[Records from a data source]

**********

(** After runs of two blanks or more are replaced by a space, no two blanks
    stand side by side. *)
Lemma collapse_two_single (n : nat) :
  forall s, List.length s <= n ->
  forall pos,
    double_blank (Re.sub_from Patterns.ws_two_or_more (py " ") pos 0 s) = false
    /\ (starts_blank s = false ->
        starts_blank (Re.sub_from Patterns.ws_two_or_more (py " ") pos 0 s) = false).
Proof.
  induction n as [|n IH]; intros s Hn pos.
  { destruct s; [|simpl in Hn; lia]. split; reflexivity. }
  destruct s as [|x s]; [split; reflexivity|]. cbn [List.length] in Hn.
  cbn [Re.sub_from]. destruct (Py.is_space x) eqn:Hx.
  - destruct (starts_blank s) eqn:Hs.
    + destruct s as [|y s]; [discriminate|]. simpl in Hs.
      rewrite two_at_blanks by assumption.
      destruct (Tidy.lstrip_by_suffix Py.is_space s) as (k & Hk & E).
      pose proof (lstrip_by_head Py.is_space s) as Hh.
      assert (Hd : List.length (x :: y :: s) - List.length (Py.lstrip_by Py.is_space s)
                   = S (S k)).
      { rewrite E, length_skipn. cbn [List.length]. lia. }
      rewrite Hd, ReFacts.sub_from_skip by (cbn [List.length]; lia).
      cbn [skipn]. rewrite <- E.
      cbn [List.length] in Hn.
      destruct (IH (Py.lstrip_by Py.is_space s)
                   ltac:(rewrite E, length_skipn; lia) (S k + S pos)) as [Hdb Hst].
      split; [|cbn [starts_blank]; congruence].
      change (py " " ++ ?t) with (32%N :: t). cbn [double_blank].
      rewrite Hdb, Hst; [reflexivity|].
      destruct (Py.lstrip_by Py.is_space s); [reflexivity|exact Hh].
    + rewrite two_not_at_single by assumption.
      destruct (IH s ltac:(lia) (S pos)) as [Hdb Hst].
      split; [|simpl; congruence].
      cbn [double_blank]. rewrite Hdb, (Hst Hs). now rewrite andb_false_r.
  - rewrite two_not_at_plain by assumption.
    destruct (IH s ltac:(lia) (S pos)) as [Hdb _].
    split; [|intros _; exact Hx].
    cbn [double_blank]. now rewrite Hx, Hdb.
Qed.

**********

## WHAT TO WORK ON
List every line above that holds the word "reflexivity".

## OUTPUT OF THE EXERCISE
  { destruct s; [|simpl in Hn; lia]. split; reflexivity. }
  destruct s as [|x s]; [split; reflexivity|]. cbn [List.length] in Hn.
      rewrite Hdb, Hst; [reflexivity|].
      destruct (Py.lstrip_by Py.is_space s); [reflexivity|exact Hh].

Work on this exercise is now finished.